The Court of Appeal confirms that retrial is not permitted

3 minute read
27 June 2018

Author(s):

Alcon has successfully resisted AP Racing's appeal against an Intellectual Property Enterprise Court (IPEC) decision. The case concerns Alcon's high performance brake caliper designs and technology.



The Court of Appeal has dismissed AP Racing's appeal of an IPEC decision and rejected its claim for patent infringement against Alcon.

AP Racing, which is a subsidiary of Brembo, owns a patent which claims the use of extended asymmetrical stiffening bands at the periphery of lightweight racing calipers. The stiffening bands are said to resist torsional forces and enable further lightening of the caliper body. In the IPEC Judge Hacon construed the patent and concluded that six of the seven calipers accused by AP Racing did not infringe. AP Racing appealed in respect of two of the non-infringing calipers. Judge Hacon's view of the patent was that it was unsatisfactorily imprecise as to how one can visually determine that a peripheral stiffening band is present as claimed, but that it was "just about workable".
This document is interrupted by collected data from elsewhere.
(* ===== verification/RevlogGraph.v ===== *)
(** * Graph queries of a revlog (revlog.py)

    The methods of [revlog] that walk the whole graph in revision order.  They
    are modelled on revision numbers: [node] and [rev] are inverse lookups in
    the index.  [pfunc] is [parentrevs] and [len] the number of revisions. *)

From S2P Require Import Prelude Dag IncrementalMissing LazyAncestors CommonAncestors.

Module RevlogGraph.

Section methods.
Context (pfunc : Z -> list Z) (len : Z).

(** [revs] *)
Definition revs (start : Z) (stop : option Z) : list Z :=
  match stop with
  | Some stop => if decide (start > stop) then zrange_down start (stop - 1) else zrange start (stop + 1)
  | None => zrange start len
  end.

(** The loop of [descendants]: a revision with a parent seen is yielded. *)
Fixpoint descendants_loop (is_ : list Z) (seen : gset Z) : list Z :=
  match is_ with
  | [] => []
  | i :: is_ =>
      if decide (Exists (fun x => x ≠ nullrev /\ x ∈ seen) (pfunc i)) then
        i :: descendants_loop is_ ({[i]} ∪ seen)
      else descendants_loop is_ seen
  end.

Definition descendants (rs : list Z) : res (list Z) :=
  match rs with
  | [] => Err ValueError
  | _ =>
      let first := zmin_list 0 rs in
      if decide (first = nullrev) then Ok (zrange 0 len)
      else Ok (descendants_loop (revs (first + 1) None) (list_to_set rs))
  end.

(** [descendant] *)
Fixpoint descendant_loop (is_ : list Z) (end_ : Z) : bool :=
  match is_ with
  | [] => false
  | i :: is_ =>
      if decide (i = end_) then true
      else if decide (i > end_) then false
      else descendant_loop is_ end_
  end.

Definition descendant (start end_ : Z) : res bool :=
  if decide (start = nullrev) then Ok true
  else let* ds := descendants [start] in Ok (descendant_loop ds end_).

(** [children] *)
Definition children_of (p r : Z) : list Z :=
  let prevs := filter (fun pr => pr ≠ nullrev) (pfunc r) in
  match prevs with
  | _ :: _ => map (fun _ => r) (filter (fun pr => pr = p) prevs)
  | [] => if decide (p = nullrev) then [r] else []
  end.

Definition children (p : Z) : list Z := concat (map (children_of p) (revs (p + 1) None)).

(** [_headrevs]: the flags of the revisions; index -1 is the extra last flag. *)
Definition clear_flag (ishead : list bool) (p : Z) : list bool :=
  <[Z.to_nat (if decide (p < 0) then Z.of_nat (length ishead) + p else p) := false]> ishead.

Fixpoint headrevs_loop (rs : list Z) (ishead : list bool) : list bool :=
  match rs with
  | [] => ishead
  | r :: rs =>
      let ishead := <[Z.to_nat r := true]> ishead in
      headrevs_loop rs (foldl clear_flag ishead (pfunc r))
  end.

Definition headrevs : list Z :=
  if decide (len = 0) then [nullrev]
  else
    let ishead := headrevs_loop (zrange 0 len) (replicate (Z.to_nat (len + 1)) false) in
    filter (fun r => ishead !! Z.to_nat r = Some true) (zrange 0 (len + 1)).

(** [heads] with a start or stops: reachable revisions and heads found. *)
Definition heads_parent (stoprevs : gset Z) (r : Z) (st : gset Z * gset Z) (p : Z) : gset Z * gset Z :=
  let '(reachable, heads) := st in
  let '(reachable, heads) :=
    if decide (p ∈ reachable) then
      (if decide (r ∈ stoprevs) then reachable else {[r]} ∪ reachable, {[r]} ∪ heads)
    else (reachable, heads) in
  if decide (p ∈ heads /\ p ∉ stoprevs) then (reachable, heads ∖ {[p]}) else (reachable, heads).

Fixpoint heads_loop (stoprevs : gset Z) (rs : list Z) (st : gset Z * gset Z) : gset Z * gset Z :=
  match rs with
  | [] => st
  | r :: rs => heads_loop stoprevs rs (foldl (heads_parent stoprevs r) st (pfunc r))
  end.

Definition heads_from (start : Z) (stop : list Z) : gset Z :=
  (heads_loop (list_to_set stop) (revs (start + 1) None) ({[start]}, {[start]})).2.

Definition heads (start : option Z) (stop : option (list Z)) : gset Z :=
  match start, stop with
  | None, None => if decide (len = 0) then {[nullrev]} else list_to_set headrevs
  | _, _ =>
      heads_from (match start with Some s => s | None => nullrev end)
                 (match stop with Some l => l | None => [] end)
  end.

(** [findcommonmissing]: the lazy set [has] and the walk over the missing
    revisions. *)
Record lazyset := LazySet { addedvalues : gset Z; lazyvalues : LazyAncestors.lazyancestors }.

Definition lazyset_contains (value : Z) (s : lazyset) : res (bool * lazyset) :=
  if decide (value ∈ addedvalues s) then Ok (true, s)
  else
    let* (b, lv) := LazyAncestors.contains pfunc value (lazyvalues s) in
    Ok (b, LazySet (addedvalues s) lv).

(** [[x for x in xs if x not in has]] *)
Fixpoint not_in_has (xs : list Z) (has : lazyset) : res (list Z * lazyset) :=
  match xs with
  | [] => Ok ([], has)
  | x :: xs =>
      let* (b, has) := lazyset_contains x has in
      let* (rest, has) := not_in_has xs has in
      Ok (if b : bool then rest else x :: rest, has)
  end.

(** The parent links of the revisions that are not in [missing]: how much the
    walk can still queue. *)
Definition unvisited (missing : gset Z) : nat :=
  sum_list (map (fun r => if decide (r ∈ missing) then O else length (pfunc r)) (zrange 0 len)).

Fixpoint missing_loop (fuel : nat) (visit : list Z) (missing : gset Z) (has : lazyset) :
    res (gset Z * lazyset) :=
  match fuel with
  | O => Err OutOfFuel
  | S fuel =>
      match visit with
      | [] => Ok (missing, has)
      | r :: visit =>
          if decide (r ∈ missing) then missing_loop fuel visit missing has
          else
            let* (ps, has) := not_in_has (pfunc r) has in
            missing_loop fuel (visit ++ ps) ({[r]} ∪ missing) has
      end
  end.

Definition findcommonmissing (common heads : list Z) : res (lazyset * list Z) :=
  let has := LazySet ({[nullrev]} ∪ list_to_set common) (LazyAncestors.init common 0 false) in
  let* (visit, has) := not_in_has heads has in
  let* (missing, has) := missing_loop (S (length visit + unvisited ∅)) visit ∅ has in
  Ok (has, zsort (elements missing)).

(** [findmissingrevs] *)
Definition findmissingrevs (common heads : option (list Z)) : list Z :=
  let common := match common with Some c => c | None => [nullrev] end in
  let heads := match heads with Some h => h | None => headrevs end in
  (IncrementalMissing.missingancestors pfunc heads (IncrementalMissing.init common)).1.

(** [commonancestorsheads] and [isancestor] *)
Definition commonancestorsheads (a b : Z) : gset Z :=
  CommonAncestors.commonancestorsheads pfunc {[a; b]}.

Definition isancestor (a b : Z) : bool := bool_decide (a ∈ commonancestorsheads a b).
End methods.

Example queries_example :
  let pf := Revlog.pfunc_of example_index in
  descendants pf 6 [2; 3] = Ok [4] /\ headrevs pf 6 = [4; 5] /\ children pf 6 1 = [2; 3] /\
  elements (heads pf 6 (Some 1) None) = [4] /\ descendant pf 6 1 4 = Ok true /\
  (exists h, findcommonmissing pf 6 [2] [4; 5] = Ok (h, [3; 4; 5])) /\
  isancestor pf 1 4 = true /\ isancestor pf 5 4 = false.
Proof. split_and!; try (vm_compute; reflexivity). eexists. vm_compute. reflexivity. Qed.

Section correctness.
Context (pfunc : Z -> list Z) `{!RevDag pfunc} (len : Z).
The Court of Appeal, led by Lord Justice Lewison, dismissed the appeal in its entirety for the following reasons:

  1. AP Racing conceded that it did not challenge the overall approach of HHJ Hacon to the exercise of construing the patent. It was therefore simply a matter of AP Racing disputing a value judgment made by the court below, which is something the Court of Appeal will be very cautious about disturbing.
  2. AP Racing's pleaded case as to the location, profile and extent of various stiffening bands had changed on several occasions during the litigation, which was at odds with the requirements of the IPEC, where parties should set their full cases out at an early stage. On appeal, AP Racing sought to present a further new case.
  3. LJ Lewison quoted himself in Fage UK Ltd v Chobani UK Ltd [2014] EWCA Civ 5, explaining that:

    the trial is not a dress rehearsal: it is the first and last night of the show

    He went on to conclude that: The function of the appeal court is not to try the case again, but to review the decision of the trial judge. To present an appeal court with a new case subverts that function.